What is needed>
Starting at the line that has "metadata store answer;" and stopping after the line that has "on a backend", reproduce the listing below exactly; omit everything else.

Dataset>

(* ===== verification/Prelude.v ===== *)
(** * A verification development for the Docker engine

    The program is the Docker engine under src/docker, written in Go.  The daemon
    keeps images and containers on the host.  Images are made of layers, which the
    layer store shares between images and containers and counts references to; the
    image store maps image identifiers to configurations and holds the layers they
    name; the tag store maps references such as name:tag to images.  Containers have
    a state, a restart manager, names in a registrar and an index by identifier
    prefixes, volumes from the volume store, and output that goes through pipes and
    multiplexed streams.  Layers are transferred by the transfer manager; the layer of
    a container is the list of changes between two directory trees, which is packed
    into tar entries and unpacked again over a parent.  Deleting an image combines the
    tag store, the image store and the containers; saving and loading images combine
    all three stores.  The builder parses a Dockerfile into a tree of instructions and
    expands the words of each.  Events and statistics go to their subscribers through
    publishers, and every command reads its flags with the same package.

    ** What is modelled, and where

    Every file models one component, or holds the proofs about one.  Go functions are
    functions on explicit states, with the result type [outcome] of this file: a
    value, an error, a panic, or fuel used up.  Interfaces of the source, and code
    that is not in the repository, are type classes; their calls may fail whenever
    the interface allows it.  Pointers that matter are addresses in a heap.  Shared
    memory is modelled by step relations over the critical sections that the locks
    of the source delimit.

    - Prelude: outcomes with their sequencing [let!], total-correctness triples
      ([safe]), counting in maps and lists, arithmetic of 64 bits.
    - GoStrings, GoPath: the functions of Go's packages strings, strconv and
      path/filepath that the components use.
    - OS, Tree: two file systems whose calls fail as a script says: one of files
      only, for the image backend, and one with directories, renames and partial
      removals, for the layer metadata.
    - Registrar: pkg/registrar.
    - Layer, LayerInv, LayerSafe, LayerRestore, LayerWitness: the layer store
      (layer/layer_store.go, ro_layer.go, mounted_layer.go, layer.go), over any graph
      driver and metadata store (classes [Driver] and [MetadataStore]).
    - FileStore, FileStoreInv: the metadata store on files (layer/filestore.go), an
      instance of [MetadataStore].
    - ImageStore, ImageInv, ImageFamily, ImageLayer, ImageFS, ImageWitness: the image
      store (image/store.go, rootfs.go) over a backend and a layer store; the file
      backend (image/fs.go) and the layer store of Layer are shown to implement what
      it relies on (classes [BackendSafe], [ReliableBackend], [LayerHolder]).
    - RefStore, RefInv, RefWitness: references and the tag store (reference/).
    - Container, RestartManager: container/state.go, health.go, memory_store.go and
      history.go; restartmanager/.
    - MountSpec: the mount specifications of volume/ (volume.go, volume_unix.go,
      volume_propagation_linux.go, volume_copy.go).
    - Volume, Locker: volume/store and pkg/locker.
    - Xfer: distribution/xfer/transfer.go.
    - StdCopy, StdCopyInv, BytesPipe, BytesPipeInv, MultiReader, TailFile: the streams
      of pkg/stdcopy, pkg/ioutils and pkg/tailfile.
    - Symlink, IDTools, RefCounter, TruncIndex: pkg/symlink, pkg/idtools,
      daemon/graphdriver/counter.go, pkg/truncindex.
    - ShellWord, ShellWordInv: builder/dockerfile/shell_parser.go.
    - Changes, ChangesInv, ChangesWalk, ChangesWalkInv: the comparison of directory
      trees in pkg/archive (changes.go, changes_unix.go, changes_linux.go,
      changes_other.go).
    - HostFS, HostFSInv: the file system of a host as packing and unpacking of layers
      use it: names that link to inodes with type, owner, mode and times.
    - Archive, ArchiveInv, ArchiveTrip, ArchiveWitness: packing of changes and
      unpacking of layers (pkg/archive/diff.go, changes.go, archive.go,
      archive_unix.go, archive_linux.go and the calls of pkg/system under them).
    - ImageDelete, ImageDeleteInv, ImageDeleteWitness: the deletion of images
      (daemon/image_delete.go, image.go, errors.go, events.go), over the tag store and
      the image store.
    - GoUTF8: bytes and their decoding into runes, as Go's packages unicode/utf8,
      strings and bytes have them.
    - Dockerfile, DockerfileInv, DockerfileLines, DockerfileTrip, DockerfileWitness:
      the parser of Dockerfiles (builder/dockerfile/parser) and the arguments of an
      instruction (builder/dockerfile/evaluator.go).
    - PubSub, PubSubInv, Events, EventsInv, EventsWitness: publishers and their
      subscribers (pkg/pubsub) and the events of the daemon (daemon/events,
      daemon/events.go), as steps that interleave at locks and channels.
    - StatsCollector, StatsInv: the collector of container statistics
      (daemon/stats_collector_unix.go), over the publishers.
    - MFlag, MFlagInv, MFlagWitness: command-line flags (pkg/mflag).
    - TarExport: saving and loading of images (image/tarexport, image/v1/imagev1.go,
      the detection of compression in pkg/archive), over the image store, the tag store
      and a layer store.  TarExportInv and TarExportLegacy account for the layers when
      anything may fail, for any layer store with the laws of [LayerClient], which the
      layer store of Layer has by TarExportLayer.  TarExportPath, TarExportLoad,
      TarExportItems, TarExportSave and TarExportTrip follow images from one daemon to
      another when nothing fails ([ReliableLayers]).  TarExportWitness,
      TarExportTripWitness: both on concrete daemons and archives.

    ** What the theorems show

    The comment before a theorem names its conditions, which are those of the code's
    callers and environment; where a plausible input outside of them is handled badly,
    a lemma of the same component shows it on an example.

    - Layers: after any calls, and in any interleaving of critical sections, the
      reference count of every live layer is exact, whatever the driver and the
      metadata store answer; Release removes exactly the unused layers of a chain;
      Register returns the layer of the extended chain identifier; chains are at most
      125 layers deep; a store opened from metadata with consistent chain identifiers
      satisfies the same invariant and has exactly the readable layers.  Writing the
      metadata of a layer to files is atomic under any failure.
    - Images: with configurations that have a rootfs, every image holds its own
      reference on its layer; Delete gives back exactly this one; with a backend without
      I/O errors the children sets are the inverse of the parents, and survive a restart
      on a backend with nothing but the images.
    - References: the reverse index is exact; adding, getting and deleting a tag;
      reloading from the file; normal forms of names, with the exceptions.
    - Containers: waiters of a state are woken; restarts are counted exactly and granted
      as the policies say, with doubling delays; the name registrar is one map; the
      memory store lists by age; the prefix index is a set with the documented errors.
    - Volumes, locks, transfers: references of volumes are exact; locks of a name
      exclude each other; active transfers stay within the limits that were set and those
      that wait start in order.
    - Streams: demultiplexing inverts multiplexing for every way to cut the stream;
      the pipe is a bounded queue in every interleaving; the multi-reader is a reader
      of the concatenation, for reads into slices without spare capacity; the tail of
      a file is its last lines.
    - Paths and identifiers: resolution of links never leaves its scope, with its
      bound; identifier maps are inverse to each other; mounts are counted.
    - Words of Dockerfiles: processing ends on every input, and on the words of a
      grammar with quotes, escapes and nested substitutions it gives their value and
      their fields.
    - Changes: the changes between two trees are exactly the additions, deletions and
      modifications, each once and directories first; leaving out equal inodes, as on
      Linux, does not alter them.
    - Packing: unpacking the archive of the changes between two trees over a copy of
      the first tree, inside of its chroot, gives the second, with owners, modes, times
      and hard links.
    - Deletion of images: whatever the force and prune flags and the failures of
      saving the tags, images of running containers and images with children are kept;
      on success the given reference is gone and the answer names every image that went.
    - Loading of images: whatever the archive holds and whatever fails, Load does not
      panic and accounts for every layer reference (one may be left over when an archive
      of the old format fails); it ends unless an archive of the old format makes an
      image its own ancestor.  When nothing fails, images that are saved by one daemon
      and loaded by another arrive with their identifiers, configurations, layers,
      parents and tags.
    - Publishers, events and statistics: a call of Publish can always end; the events
      have no gap between the answer of a subscription and its channel; subscribers of
      statistics are served until the container goes.
    - Mount specifications and flags: mount points are written and parsed back; parsing
      a command line is the same as setting its flags one after the other.
    - Dockerfiles: the lines of the nodes of a parsed file are within the file and in
      order; a statement broken by continuations, comments and empty lines parses as
      the statement on one line; the names and values written to an ENV instruction
      are the ones the builder reads back.

    ** Bounds and fuel

    Integers are unbounded where the source cannot reach the bounds of their type,
    and wrap around where it can ([wrap64], [wrap32]).  Recursion that is not
    structural has fuel, and the theorems include that the fuel given is enough:
    the heap's size for the parent chains of layers ([heap_fuel]), one unit per rune
    for words, one per block for the tail, the sum of the sizes for the walk of two
    trees, the number of components and 255 links for symbolic links, the number of
    images for the deletion of an image with its parents, the length of a line for
    nested ONBUILD instructions, one unit per argument for flags, and for images of the
    old format one more than there are files and one for the first, beyond which an image
    is its own ancestor and the source does not return.  Restoring a layer store takes
    its fuel as an argument, which has to exceed the depth of the recorded chains.

    ** What is not modelled

    The operating system beyond OS, Tree and HostFS, encoding/json, compression, the
    bytes of tar streams (archives are lists of entries, saved images directories), the
    digest functions and the grammar of references of docker/distribution, the trie of
    go-patricia and the tables of package unicode are parameters with the properties
    that are used, or are left out.  Regular expressions are written out as functions.
    Of the builder, the instructions themselves are not modelled; of the flags, the
    usage texts and the merging of flag sets; of the mount points, the setup on the
    host.  Log messages are left out.  Of the repository, the HTTP API, the command
    line, the graph drivers, networking, containerd, registries, plugins, clustering,
    logging drivers and migration are not modelled: they are input and output around
    packages that are not part of the sources.  Vendored code, tests and scripts are not
    modelled.

    ** Plan

    Next are the changes of a read-write layer as the aufs and overlay drivers report
    them, the layer store of Layer with a driver that does not fail as an instance of
    [ReliableLayers], the conversion of images for old registries
    (distribution/push_v1.go), the flags of builder instructions
    (builder/dockerfile/bflag.go), unpacking with whiteouts of other formats
    (pkg/archive/archive.go, Unpack), and the queue of log messages of a container. *)

From stdpp Require Export base tactics option list gmap strings sorting relations.
From Stdlib Require Export Ascii ZArith Lia.

Declare Scope go_scope.
Delimit Scope go_scope with go.
#[global] Open Scope go_scope.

Solution to this problem>
      metadata store answer; Release removes exactly the unused layers of a chain;
      Register returns the layer of the extended chain identifier; chains are at most
      125 layers deep; a store opened from metadata with consistent chain identifiers
      satisfies the same invariant and has exactly the readable layers.  Writing the
      metadata of a layer to files is atomic under any failure.
    - Images: with configurations that have a rootfs, every image holds its own
      reference on its layer; Delete gives back exactly this one; with a backend without
      I/O errors the children sets are the inverse of the parents, and survive a restart
      on a backend with nothing but the images.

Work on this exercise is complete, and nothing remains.